-- Data for this task follows --

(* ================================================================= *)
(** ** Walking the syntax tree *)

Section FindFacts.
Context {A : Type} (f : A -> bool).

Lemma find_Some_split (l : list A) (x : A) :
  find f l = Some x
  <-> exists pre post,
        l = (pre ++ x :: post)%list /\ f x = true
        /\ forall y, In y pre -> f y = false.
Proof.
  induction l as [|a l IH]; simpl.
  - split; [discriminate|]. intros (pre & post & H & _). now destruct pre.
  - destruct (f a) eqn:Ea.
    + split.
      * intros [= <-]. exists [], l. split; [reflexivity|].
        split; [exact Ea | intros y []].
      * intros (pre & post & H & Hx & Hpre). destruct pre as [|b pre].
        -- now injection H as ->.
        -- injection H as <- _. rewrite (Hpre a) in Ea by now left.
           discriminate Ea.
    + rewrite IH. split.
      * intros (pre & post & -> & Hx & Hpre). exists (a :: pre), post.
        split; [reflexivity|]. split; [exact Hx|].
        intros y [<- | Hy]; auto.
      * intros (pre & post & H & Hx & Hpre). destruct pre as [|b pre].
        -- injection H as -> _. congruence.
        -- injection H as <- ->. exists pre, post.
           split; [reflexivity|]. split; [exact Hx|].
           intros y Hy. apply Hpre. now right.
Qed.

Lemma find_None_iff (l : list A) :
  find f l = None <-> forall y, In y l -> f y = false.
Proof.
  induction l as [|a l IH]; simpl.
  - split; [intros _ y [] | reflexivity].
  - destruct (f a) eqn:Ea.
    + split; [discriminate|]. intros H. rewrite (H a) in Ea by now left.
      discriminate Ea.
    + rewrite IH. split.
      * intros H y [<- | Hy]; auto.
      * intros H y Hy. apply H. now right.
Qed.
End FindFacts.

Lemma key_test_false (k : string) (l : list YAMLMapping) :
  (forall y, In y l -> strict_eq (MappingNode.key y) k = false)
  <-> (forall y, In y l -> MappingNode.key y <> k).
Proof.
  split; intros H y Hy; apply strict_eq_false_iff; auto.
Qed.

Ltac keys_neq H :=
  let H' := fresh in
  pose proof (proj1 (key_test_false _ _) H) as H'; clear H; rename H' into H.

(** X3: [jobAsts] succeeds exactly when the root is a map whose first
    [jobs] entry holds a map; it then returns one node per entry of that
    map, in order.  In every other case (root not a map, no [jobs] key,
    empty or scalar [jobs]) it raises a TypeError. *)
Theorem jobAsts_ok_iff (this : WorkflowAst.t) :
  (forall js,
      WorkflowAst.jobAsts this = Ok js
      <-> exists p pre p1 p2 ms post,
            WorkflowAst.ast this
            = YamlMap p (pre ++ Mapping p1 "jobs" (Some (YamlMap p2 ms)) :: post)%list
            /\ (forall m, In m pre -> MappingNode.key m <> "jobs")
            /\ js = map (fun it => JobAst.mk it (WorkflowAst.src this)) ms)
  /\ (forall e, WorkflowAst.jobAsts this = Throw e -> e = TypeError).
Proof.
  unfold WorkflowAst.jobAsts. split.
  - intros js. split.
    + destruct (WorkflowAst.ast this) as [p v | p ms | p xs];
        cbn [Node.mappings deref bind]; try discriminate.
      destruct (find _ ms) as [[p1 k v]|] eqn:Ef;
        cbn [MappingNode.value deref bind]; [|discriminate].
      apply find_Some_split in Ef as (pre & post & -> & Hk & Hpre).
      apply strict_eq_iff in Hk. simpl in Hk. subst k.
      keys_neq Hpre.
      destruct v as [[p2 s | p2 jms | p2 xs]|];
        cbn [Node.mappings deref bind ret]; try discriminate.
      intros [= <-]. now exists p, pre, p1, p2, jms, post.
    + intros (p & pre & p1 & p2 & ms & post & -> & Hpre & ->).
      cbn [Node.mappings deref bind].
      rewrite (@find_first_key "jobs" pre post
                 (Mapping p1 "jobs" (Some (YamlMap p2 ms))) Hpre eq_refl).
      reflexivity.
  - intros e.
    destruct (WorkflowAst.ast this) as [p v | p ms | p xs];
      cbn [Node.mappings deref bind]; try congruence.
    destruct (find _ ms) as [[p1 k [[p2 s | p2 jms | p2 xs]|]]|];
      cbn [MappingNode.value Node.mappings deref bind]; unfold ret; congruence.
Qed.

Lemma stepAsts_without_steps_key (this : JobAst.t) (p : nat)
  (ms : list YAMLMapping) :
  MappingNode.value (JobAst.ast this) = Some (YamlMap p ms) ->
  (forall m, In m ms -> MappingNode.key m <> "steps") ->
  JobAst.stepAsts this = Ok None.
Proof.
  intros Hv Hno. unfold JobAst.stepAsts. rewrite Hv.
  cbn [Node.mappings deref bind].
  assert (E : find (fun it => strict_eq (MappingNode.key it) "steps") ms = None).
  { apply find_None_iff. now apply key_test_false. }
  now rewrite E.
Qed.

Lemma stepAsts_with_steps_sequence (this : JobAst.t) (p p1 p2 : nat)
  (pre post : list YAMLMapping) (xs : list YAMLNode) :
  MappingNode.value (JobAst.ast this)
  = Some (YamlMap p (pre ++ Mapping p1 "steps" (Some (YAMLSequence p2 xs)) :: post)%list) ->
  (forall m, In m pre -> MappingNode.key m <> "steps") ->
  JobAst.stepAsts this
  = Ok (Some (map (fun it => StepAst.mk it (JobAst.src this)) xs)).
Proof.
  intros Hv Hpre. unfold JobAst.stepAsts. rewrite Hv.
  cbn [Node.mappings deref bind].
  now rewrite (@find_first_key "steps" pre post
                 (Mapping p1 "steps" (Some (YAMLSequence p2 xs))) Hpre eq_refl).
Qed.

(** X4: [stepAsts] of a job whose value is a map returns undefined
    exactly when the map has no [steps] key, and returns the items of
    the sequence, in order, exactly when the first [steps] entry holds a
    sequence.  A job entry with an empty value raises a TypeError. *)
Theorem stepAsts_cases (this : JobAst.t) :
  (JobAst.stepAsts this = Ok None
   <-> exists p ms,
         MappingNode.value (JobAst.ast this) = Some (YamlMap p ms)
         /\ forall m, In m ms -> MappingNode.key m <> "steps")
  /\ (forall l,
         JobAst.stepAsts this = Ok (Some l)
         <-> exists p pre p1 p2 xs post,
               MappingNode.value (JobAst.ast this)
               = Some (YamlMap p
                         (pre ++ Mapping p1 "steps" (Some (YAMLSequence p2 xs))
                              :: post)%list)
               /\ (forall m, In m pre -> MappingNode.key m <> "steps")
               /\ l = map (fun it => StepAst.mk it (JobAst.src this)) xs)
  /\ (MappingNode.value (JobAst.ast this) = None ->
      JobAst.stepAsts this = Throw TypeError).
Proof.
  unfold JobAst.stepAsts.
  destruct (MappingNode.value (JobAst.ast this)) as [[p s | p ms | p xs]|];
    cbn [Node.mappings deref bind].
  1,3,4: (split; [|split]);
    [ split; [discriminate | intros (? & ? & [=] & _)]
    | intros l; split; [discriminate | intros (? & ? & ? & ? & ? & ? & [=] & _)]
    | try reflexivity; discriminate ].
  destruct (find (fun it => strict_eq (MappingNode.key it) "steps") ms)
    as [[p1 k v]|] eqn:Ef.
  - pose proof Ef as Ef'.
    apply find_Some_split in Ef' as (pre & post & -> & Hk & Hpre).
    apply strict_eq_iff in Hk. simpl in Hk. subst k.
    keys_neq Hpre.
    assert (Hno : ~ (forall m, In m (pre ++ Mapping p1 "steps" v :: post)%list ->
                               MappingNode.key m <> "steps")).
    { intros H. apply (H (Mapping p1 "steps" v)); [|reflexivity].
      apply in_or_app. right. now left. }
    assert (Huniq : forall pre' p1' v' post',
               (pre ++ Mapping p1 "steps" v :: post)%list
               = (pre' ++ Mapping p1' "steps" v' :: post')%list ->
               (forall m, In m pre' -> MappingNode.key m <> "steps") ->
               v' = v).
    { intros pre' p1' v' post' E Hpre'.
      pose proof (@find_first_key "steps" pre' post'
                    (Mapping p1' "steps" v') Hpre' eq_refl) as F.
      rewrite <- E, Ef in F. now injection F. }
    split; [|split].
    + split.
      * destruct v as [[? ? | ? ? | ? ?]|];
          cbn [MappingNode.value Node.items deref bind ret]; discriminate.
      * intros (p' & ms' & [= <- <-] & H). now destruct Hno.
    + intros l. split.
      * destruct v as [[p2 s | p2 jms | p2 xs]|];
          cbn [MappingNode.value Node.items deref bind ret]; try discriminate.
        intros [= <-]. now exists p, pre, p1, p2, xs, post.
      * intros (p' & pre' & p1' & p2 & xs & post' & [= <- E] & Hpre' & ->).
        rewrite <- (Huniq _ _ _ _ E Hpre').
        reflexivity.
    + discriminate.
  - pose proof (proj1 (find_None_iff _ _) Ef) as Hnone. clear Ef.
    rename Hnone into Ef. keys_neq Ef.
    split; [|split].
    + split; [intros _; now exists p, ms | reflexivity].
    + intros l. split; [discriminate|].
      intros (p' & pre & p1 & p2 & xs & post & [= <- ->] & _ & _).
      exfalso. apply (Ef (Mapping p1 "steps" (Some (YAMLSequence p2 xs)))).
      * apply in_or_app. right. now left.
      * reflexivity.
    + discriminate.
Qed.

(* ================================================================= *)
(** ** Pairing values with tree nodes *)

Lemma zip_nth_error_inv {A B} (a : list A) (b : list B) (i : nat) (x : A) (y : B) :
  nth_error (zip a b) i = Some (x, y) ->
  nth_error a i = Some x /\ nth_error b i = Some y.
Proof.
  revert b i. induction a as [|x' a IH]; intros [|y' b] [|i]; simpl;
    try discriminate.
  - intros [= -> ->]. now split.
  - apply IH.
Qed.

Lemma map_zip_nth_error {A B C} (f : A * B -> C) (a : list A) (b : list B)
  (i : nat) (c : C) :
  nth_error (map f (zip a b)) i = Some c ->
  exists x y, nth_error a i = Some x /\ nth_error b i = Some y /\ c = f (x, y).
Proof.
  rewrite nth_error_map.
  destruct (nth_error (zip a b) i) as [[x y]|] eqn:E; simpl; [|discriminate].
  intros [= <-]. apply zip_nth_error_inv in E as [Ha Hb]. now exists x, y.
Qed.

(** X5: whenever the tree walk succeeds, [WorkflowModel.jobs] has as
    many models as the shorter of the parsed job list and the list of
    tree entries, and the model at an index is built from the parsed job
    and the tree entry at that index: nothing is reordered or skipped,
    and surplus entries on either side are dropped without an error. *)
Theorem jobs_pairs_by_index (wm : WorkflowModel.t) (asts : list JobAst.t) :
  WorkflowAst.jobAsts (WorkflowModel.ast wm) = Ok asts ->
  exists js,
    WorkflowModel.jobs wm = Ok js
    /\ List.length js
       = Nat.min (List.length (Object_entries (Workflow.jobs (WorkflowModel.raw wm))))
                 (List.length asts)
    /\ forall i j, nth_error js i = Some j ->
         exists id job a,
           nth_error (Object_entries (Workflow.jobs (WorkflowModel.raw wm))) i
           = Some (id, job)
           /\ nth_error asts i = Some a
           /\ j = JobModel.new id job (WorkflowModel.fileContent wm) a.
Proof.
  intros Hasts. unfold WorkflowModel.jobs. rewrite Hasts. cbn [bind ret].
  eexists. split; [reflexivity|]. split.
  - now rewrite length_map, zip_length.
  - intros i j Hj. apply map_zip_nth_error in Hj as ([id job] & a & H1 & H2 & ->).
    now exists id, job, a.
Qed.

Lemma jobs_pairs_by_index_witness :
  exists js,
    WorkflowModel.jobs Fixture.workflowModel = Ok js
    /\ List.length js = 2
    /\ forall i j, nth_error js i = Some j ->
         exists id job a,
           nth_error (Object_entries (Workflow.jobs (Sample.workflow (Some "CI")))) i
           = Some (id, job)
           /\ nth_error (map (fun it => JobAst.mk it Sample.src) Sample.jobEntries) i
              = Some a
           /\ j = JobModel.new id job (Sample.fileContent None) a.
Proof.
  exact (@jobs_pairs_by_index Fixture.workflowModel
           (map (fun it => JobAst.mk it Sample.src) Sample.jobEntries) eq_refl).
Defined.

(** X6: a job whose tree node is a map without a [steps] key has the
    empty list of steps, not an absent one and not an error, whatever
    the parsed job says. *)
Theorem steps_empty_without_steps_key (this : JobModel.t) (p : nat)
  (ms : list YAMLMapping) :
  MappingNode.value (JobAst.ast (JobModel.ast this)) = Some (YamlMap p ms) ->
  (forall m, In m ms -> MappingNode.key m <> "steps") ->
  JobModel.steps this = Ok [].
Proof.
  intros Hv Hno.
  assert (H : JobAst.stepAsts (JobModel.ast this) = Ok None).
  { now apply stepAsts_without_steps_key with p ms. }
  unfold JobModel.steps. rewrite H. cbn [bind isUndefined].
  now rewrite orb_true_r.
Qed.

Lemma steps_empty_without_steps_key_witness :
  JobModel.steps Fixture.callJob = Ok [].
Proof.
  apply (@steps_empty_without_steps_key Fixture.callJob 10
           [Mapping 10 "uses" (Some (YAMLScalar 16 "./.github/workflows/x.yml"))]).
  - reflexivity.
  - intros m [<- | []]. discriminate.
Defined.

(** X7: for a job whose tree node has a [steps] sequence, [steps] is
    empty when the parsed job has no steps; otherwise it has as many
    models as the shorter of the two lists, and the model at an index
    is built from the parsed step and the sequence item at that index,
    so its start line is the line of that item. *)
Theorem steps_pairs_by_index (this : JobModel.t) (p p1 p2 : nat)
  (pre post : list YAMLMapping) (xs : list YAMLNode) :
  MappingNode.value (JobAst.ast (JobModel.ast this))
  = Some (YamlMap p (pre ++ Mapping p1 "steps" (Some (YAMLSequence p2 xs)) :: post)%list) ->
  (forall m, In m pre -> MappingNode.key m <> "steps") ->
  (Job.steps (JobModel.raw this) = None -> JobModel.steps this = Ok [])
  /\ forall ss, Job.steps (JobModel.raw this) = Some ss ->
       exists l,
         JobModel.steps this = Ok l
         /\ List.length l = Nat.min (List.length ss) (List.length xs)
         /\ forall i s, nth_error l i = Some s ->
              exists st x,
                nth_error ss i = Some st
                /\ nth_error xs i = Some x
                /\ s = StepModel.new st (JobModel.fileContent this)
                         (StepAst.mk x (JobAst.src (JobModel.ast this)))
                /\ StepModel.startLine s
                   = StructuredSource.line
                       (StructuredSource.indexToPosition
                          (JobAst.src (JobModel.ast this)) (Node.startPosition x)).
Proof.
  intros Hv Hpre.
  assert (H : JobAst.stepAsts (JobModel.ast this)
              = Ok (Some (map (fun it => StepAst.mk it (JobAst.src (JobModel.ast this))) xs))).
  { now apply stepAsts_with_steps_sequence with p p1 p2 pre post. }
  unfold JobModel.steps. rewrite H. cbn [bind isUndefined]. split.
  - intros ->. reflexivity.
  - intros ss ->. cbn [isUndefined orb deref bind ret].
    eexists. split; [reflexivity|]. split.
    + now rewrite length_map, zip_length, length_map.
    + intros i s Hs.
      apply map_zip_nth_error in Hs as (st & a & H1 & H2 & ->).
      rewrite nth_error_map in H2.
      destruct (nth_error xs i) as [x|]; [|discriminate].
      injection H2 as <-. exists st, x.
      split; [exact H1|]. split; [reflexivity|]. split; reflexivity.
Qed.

-- Data for this task concluded --

- [Action item] Look through the data and gather every line with the string "left" in it.

- [Response below]
        -- injection H as <- _. rewrite (Hpre a) in Ea by now left.
    + split; [discriminate|]. intros H. rewrite (H a) in Ea by now left.
      apply in_or_app. right. now left. }
      * apply in_or_app. right. now left.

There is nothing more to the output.